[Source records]

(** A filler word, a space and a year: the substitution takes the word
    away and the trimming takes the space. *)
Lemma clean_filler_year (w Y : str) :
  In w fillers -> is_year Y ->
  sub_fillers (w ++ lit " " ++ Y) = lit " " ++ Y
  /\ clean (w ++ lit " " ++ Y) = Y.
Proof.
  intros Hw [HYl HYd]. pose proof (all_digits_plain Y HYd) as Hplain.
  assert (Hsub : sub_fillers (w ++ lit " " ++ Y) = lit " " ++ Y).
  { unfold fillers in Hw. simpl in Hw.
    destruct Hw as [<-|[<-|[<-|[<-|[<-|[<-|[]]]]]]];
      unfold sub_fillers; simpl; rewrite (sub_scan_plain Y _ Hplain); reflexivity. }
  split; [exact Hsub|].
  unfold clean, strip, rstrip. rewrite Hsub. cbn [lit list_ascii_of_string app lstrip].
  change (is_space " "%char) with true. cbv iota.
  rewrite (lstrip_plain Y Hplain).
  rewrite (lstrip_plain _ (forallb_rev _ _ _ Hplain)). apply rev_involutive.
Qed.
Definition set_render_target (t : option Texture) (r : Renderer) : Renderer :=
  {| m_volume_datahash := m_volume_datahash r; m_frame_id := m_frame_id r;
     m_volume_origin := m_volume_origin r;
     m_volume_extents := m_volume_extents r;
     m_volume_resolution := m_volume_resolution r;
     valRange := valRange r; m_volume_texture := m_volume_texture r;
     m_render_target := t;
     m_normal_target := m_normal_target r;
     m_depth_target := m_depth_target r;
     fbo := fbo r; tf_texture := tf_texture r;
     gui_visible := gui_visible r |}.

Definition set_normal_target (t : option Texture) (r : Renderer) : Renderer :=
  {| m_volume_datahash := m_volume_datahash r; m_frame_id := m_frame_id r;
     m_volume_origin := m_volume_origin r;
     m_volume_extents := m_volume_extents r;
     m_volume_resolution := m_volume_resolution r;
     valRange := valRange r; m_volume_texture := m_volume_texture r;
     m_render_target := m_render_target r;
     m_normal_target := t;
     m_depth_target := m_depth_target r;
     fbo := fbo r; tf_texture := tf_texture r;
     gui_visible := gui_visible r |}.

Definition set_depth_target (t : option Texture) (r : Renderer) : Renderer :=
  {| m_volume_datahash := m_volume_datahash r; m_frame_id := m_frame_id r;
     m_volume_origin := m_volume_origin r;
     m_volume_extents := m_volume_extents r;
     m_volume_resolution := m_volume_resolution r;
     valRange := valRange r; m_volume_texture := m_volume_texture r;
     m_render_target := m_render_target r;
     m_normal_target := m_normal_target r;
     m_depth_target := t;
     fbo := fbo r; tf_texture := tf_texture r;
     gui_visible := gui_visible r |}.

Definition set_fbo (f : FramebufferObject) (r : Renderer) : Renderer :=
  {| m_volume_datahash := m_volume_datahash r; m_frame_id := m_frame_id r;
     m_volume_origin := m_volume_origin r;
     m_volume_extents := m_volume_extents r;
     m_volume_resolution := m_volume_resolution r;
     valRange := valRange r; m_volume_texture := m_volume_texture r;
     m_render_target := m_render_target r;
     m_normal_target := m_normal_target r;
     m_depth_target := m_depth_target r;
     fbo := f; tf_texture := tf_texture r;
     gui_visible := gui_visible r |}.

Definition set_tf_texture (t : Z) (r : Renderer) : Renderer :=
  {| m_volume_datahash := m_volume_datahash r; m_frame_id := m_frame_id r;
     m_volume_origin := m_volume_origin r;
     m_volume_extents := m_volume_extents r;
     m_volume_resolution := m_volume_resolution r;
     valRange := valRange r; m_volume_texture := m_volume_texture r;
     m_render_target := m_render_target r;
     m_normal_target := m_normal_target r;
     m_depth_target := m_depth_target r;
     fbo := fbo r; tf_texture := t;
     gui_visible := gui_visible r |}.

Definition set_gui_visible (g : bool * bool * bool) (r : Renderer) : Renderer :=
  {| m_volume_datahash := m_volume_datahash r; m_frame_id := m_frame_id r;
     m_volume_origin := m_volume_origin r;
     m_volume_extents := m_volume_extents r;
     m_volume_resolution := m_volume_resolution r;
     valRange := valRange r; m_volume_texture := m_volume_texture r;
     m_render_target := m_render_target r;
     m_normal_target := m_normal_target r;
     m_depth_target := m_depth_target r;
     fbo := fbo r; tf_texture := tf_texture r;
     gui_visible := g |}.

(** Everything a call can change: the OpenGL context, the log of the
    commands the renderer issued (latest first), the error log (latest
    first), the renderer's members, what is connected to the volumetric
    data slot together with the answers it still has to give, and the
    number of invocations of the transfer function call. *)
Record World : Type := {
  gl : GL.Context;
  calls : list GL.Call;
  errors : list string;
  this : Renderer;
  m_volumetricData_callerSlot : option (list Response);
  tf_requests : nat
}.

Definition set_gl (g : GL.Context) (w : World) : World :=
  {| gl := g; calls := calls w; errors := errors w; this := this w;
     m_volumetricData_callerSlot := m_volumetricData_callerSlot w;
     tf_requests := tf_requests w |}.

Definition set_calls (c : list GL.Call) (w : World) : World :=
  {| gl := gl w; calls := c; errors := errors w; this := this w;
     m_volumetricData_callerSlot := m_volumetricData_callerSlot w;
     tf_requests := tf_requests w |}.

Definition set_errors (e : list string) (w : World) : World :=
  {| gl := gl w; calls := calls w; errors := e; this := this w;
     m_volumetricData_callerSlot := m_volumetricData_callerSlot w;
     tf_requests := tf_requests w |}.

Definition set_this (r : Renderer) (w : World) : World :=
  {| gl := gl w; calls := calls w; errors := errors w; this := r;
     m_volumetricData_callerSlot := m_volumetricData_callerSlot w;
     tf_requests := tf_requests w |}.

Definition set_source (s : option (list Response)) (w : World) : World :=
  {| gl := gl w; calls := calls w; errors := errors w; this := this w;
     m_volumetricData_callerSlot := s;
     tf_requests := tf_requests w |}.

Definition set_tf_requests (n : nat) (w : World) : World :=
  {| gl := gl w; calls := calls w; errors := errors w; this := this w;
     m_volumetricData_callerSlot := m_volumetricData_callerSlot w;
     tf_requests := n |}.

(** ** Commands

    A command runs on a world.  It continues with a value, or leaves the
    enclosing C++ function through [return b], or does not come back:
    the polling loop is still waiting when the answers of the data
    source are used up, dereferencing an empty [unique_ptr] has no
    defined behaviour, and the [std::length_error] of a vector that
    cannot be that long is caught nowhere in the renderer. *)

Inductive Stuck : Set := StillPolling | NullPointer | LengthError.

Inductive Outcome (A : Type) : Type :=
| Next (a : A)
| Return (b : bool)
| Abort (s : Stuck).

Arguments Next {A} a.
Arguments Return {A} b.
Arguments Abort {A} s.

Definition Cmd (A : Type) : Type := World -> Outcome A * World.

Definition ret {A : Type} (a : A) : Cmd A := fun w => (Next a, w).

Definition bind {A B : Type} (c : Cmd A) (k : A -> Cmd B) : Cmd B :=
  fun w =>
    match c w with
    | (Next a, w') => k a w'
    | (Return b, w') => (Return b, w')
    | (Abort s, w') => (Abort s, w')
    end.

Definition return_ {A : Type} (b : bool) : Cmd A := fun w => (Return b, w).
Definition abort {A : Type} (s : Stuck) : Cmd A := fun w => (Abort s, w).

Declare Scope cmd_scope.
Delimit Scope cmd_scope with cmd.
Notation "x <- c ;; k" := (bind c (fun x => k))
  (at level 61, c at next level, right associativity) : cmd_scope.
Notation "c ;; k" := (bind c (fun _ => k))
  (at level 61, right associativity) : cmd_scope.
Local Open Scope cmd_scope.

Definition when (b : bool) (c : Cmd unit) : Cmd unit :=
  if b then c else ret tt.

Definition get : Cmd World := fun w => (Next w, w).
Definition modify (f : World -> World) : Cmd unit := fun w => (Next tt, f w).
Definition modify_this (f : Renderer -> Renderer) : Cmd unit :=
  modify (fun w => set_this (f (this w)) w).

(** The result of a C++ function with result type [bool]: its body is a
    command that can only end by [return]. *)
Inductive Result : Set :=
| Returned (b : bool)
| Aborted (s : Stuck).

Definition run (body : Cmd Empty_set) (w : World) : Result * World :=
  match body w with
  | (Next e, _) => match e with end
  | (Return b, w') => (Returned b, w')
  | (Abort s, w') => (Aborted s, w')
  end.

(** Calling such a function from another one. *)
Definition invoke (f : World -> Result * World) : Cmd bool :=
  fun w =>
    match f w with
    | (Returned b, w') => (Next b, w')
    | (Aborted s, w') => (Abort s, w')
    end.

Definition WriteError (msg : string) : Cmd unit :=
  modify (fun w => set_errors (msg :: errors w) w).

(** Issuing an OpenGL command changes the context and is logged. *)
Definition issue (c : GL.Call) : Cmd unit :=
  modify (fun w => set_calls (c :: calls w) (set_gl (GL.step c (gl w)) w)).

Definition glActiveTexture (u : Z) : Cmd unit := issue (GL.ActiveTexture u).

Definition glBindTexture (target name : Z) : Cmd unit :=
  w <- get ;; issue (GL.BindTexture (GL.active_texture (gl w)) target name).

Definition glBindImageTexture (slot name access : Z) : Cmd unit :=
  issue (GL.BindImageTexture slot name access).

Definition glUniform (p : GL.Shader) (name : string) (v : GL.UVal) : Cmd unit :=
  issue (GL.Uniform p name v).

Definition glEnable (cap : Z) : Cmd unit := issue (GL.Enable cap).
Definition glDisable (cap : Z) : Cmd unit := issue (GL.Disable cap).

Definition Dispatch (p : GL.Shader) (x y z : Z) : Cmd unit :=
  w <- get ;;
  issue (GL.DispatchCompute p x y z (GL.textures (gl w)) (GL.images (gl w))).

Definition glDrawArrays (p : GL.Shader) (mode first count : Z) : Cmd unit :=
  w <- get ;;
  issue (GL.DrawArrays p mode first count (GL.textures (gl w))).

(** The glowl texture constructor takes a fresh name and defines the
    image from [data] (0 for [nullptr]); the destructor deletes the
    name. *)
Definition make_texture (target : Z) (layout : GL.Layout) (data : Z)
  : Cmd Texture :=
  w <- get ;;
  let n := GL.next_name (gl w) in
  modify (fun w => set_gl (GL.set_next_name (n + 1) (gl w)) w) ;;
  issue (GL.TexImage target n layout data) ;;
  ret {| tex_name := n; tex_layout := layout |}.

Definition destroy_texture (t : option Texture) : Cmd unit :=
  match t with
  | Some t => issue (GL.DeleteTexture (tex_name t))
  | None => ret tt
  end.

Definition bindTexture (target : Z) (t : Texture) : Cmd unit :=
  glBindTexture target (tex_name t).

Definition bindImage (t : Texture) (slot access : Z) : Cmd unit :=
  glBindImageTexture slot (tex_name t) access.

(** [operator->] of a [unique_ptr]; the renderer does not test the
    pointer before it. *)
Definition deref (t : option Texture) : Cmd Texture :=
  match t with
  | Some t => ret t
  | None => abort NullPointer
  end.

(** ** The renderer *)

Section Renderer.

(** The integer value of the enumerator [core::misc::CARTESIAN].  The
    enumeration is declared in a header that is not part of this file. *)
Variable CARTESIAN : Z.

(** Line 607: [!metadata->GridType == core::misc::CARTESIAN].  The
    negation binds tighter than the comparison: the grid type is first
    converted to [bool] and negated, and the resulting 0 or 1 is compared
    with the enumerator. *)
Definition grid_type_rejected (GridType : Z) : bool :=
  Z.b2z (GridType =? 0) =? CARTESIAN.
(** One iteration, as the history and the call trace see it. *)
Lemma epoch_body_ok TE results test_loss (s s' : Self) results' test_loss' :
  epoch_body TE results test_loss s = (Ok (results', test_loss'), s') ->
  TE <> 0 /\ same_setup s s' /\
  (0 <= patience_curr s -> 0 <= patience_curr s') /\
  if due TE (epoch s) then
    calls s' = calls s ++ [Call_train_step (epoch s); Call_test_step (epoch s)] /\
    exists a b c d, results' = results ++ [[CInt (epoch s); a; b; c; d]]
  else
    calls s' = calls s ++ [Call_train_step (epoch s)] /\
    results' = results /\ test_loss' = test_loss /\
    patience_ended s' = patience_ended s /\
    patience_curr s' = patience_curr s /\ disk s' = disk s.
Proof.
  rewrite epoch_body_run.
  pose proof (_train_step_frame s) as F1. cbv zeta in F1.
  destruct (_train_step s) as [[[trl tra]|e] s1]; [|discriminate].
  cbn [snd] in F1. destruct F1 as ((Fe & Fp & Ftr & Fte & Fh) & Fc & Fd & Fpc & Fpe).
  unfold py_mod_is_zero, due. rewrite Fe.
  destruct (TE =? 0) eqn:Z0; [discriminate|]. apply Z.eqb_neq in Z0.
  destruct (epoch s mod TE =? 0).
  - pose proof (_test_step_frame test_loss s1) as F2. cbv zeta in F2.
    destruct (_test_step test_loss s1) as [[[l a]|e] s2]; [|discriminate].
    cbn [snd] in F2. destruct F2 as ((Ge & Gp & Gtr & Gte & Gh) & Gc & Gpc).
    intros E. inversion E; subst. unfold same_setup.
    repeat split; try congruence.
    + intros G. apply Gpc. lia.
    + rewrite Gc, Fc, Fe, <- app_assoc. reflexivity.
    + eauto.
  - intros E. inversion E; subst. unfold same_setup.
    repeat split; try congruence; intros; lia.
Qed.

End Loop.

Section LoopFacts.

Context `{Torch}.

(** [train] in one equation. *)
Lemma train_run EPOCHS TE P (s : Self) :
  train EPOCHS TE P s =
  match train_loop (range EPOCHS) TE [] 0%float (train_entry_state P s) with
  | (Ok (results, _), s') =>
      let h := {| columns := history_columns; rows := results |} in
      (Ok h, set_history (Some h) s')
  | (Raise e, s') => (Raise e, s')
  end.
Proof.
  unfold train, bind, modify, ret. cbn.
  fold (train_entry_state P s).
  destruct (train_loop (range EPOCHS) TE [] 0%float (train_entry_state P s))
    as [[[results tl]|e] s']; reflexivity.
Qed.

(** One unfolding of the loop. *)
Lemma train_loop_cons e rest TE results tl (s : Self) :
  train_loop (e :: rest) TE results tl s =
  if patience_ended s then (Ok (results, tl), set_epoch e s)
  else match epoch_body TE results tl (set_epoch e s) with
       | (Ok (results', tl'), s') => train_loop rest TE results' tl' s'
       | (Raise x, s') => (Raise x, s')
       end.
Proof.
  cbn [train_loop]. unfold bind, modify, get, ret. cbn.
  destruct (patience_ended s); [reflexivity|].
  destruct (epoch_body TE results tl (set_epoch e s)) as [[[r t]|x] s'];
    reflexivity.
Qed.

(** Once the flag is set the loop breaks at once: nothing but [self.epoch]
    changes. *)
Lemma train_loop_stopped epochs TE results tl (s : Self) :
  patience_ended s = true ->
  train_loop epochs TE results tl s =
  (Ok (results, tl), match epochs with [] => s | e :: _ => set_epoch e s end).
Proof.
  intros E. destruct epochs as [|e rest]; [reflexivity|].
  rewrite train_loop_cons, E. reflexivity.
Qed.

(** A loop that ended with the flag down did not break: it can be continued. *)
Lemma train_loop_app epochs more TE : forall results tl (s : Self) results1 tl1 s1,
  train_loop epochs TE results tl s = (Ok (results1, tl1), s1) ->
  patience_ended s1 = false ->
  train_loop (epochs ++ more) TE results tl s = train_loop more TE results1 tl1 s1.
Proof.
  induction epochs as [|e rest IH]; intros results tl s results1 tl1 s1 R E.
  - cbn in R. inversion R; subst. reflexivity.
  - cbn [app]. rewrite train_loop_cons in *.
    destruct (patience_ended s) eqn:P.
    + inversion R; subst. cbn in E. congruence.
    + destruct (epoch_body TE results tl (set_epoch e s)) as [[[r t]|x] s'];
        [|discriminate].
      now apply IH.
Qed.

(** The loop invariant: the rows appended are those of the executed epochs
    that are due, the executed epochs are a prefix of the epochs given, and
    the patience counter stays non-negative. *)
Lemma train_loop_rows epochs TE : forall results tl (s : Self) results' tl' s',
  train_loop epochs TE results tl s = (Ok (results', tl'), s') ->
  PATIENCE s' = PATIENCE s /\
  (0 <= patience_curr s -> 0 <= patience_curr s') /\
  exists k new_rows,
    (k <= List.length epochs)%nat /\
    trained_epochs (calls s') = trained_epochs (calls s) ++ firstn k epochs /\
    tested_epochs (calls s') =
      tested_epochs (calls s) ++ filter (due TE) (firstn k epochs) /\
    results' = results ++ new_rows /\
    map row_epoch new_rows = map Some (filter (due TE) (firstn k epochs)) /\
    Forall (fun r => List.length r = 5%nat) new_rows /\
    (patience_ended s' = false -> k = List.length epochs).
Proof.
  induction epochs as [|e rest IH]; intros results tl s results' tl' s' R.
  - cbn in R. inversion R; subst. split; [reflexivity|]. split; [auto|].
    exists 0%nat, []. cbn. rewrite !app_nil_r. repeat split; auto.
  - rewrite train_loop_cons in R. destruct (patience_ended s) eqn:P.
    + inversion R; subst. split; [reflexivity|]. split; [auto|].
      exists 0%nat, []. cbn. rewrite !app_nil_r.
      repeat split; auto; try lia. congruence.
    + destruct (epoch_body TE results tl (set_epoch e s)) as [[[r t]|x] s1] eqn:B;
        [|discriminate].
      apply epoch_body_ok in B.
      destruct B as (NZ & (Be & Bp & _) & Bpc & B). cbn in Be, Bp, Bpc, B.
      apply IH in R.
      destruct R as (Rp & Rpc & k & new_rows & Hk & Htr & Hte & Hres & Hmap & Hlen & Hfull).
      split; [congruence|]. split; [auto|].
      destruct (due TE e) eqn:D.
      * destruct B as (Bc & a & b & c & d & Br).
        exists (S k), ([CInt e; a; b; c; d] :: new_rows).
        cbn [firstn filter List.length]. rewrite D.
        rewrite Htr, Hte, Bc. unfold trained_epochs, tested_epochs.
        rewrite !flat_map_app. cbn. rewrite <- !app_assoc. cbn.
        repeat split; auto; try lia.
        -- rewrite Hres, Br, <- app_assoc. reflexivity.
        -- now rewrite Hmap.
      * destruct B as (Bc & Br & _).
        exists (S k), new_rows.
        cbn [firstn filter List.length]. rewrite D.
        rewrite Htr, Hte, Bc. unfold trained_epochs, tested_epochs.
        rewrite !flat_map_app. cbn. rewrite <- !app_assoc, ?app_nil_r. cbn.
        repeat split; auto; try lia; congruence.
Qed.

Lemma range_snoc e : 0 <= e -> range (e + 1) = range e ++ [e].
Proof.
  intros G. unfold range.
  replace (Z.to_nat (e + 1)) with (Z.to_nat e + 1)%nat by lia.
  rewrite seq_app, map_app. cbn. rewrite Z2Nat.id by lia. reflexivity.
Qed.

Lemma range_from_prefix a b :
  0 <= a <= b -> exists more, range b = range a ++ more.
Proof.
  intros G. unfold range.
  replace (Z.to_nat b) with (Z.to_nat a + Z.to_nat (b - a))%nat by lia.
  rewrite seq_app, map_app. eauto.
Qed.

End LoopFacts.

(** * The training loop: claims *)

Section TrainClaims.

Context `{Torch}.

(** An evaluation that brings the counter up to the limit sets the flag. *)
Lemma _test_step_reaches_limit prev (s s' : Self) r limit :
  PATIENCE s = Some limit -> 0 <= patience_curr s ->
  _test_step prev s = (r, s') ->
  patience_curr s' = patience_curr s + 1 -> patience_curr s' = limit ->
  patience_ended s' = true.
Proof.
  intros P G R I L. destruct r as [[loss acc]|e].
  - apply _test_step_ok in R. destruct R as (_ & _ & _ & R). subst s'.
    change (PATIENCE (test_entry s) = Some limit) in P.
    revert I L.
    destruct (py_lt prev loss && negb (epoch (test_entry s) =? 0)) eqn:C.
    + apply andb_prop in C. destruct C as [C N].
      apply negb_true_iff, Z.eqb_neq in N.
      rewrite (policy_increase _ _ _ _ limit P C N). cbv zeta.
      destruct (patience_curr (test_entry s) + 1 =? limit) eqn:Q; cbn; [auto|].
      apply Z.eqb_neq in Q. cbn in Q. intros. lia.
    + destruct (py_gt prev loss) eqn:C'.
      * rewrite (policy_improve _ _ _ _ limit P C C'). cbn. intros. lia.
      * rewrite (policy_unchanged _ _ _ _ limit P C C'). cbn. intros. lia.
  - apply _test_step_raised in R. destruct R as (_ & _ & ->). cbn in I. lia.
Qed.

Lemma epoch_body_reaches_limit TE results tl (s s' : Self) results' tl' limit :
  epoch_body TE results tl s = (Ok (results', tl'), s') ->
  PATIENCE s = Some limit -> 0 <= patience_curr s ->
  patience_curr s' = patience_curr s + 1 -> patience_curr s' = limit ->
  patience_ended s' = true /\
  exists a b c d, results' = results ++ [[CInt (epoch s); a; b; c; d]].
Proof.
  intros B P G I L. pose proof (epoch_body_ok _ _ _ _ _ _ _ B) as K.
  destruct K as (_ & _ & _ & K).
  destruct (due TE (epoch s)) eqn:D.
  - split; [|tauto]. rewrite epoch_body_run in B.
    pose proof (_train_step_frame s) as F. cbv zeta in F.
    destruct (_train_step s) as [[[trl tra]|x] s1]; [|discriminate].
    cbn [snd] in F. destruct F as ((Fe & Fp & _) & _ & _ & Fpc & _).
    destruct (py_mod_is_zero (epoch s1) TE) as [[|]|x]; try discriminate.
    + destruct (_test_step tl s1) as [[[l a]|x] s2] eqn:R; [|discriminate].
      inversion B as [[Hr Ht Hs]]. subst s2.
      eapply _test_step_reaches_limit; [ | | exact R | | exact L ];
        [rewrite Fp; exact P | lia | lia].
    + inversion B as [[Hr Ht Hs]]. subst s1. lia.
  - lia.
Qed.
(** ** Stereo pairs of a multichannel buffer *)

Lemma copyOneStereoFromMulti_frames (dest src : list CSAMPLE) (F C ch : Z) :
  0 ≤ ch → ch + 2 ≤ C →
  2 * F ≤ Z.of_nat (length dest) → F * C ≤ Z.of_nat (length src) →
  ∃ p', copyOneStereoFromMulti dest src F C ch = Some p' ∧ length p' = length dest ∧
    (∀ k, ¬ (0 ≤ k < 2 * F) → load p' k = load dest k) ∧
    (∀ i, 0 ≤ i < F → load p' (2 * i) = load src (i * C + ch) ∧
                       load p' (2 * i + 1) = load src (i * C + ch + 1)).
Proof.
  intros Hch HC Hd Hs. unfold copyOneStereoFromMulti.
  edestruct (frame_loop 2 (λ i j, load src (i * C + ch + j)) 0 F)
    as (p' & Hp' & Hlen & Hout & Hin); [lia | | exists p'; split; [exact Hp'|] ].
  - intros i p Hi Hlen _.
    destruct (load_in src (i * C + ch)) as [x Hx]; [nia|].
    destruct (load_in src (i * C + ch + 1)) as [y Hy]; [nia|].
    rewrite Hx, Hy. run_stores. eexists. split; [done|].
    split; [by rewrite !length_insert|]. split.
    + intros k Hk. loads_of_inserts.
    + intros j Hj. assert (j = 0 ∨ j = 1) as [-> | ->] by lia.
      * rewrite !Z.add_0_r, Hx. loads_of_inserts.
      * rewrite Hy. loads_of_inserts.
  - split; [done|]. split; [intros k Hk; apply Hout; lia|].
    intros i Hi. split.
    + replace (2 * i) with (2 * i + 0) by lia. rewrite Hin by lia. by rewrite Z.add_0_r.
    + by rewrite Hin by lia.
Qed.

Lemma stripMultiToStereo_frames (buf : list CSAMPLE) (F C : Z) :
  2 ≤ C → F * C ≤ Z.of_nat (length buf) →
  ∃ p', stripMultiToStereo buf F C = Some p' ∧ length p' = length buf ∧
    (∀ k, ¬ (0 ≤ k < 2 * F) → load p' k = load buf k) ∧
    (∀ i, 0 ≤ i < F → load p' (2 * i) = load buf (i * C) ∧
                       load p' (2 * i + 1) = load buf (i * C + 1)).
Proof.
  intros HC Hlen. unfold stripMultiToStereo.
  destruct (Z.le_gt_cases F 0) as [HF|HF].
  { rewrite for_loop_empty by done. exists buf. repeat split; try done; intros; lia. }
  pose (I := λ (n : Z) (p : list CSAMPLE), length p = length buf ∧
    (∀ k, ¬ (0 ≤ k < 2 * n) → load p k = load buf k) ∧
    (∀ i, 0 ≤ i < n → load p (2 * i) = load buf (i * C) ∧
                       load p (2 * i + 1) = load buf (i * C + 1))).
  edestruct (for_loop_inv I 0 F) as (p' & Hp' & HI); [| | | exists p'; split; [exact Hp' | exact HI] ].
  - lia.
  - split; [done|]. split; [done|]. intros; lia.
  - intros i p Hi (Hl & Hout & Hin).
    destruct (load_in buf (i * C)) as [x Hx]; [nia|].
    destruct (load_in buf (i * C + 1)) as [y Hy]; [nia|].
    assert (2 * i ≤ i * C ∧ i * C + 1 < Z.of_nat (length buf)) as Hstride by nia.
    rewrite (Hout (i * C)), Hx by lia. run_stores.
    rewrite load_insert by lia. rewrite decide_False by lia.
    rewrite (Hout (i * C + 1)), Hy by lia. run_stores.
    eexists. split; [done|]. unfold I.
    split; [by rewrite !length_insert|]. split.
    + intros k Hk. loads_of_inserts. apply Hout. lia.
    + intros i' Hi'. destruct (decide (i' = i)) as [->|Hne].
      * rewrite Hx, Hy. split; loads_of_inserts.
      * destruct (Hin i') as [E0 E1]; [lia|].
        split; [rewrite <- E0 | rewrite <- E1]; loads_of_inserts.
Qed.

■ **TASK TO COMPLETE**
Take the entries above and copy them exactly from the first line through the line with "intros Hw [HYl"; leave out every line after it.

■ **RESPONSE**
(** A filler word, a space and a year: the substitution takes the word
    away and the trimming takes the space. *)
Lemma clean_filler_year (w Y : str) :
  In w fillers -> is_year Y ->
  sub_fillers (w ++ lit " " ++ Y) = lit " " ++ Y
  /\ clean (w ++ lit " " ++ Y) = Y.
Proof.
  intros Hw [HYl HYd]. pose proof (all_digits_plain Y HYd) as Hplain.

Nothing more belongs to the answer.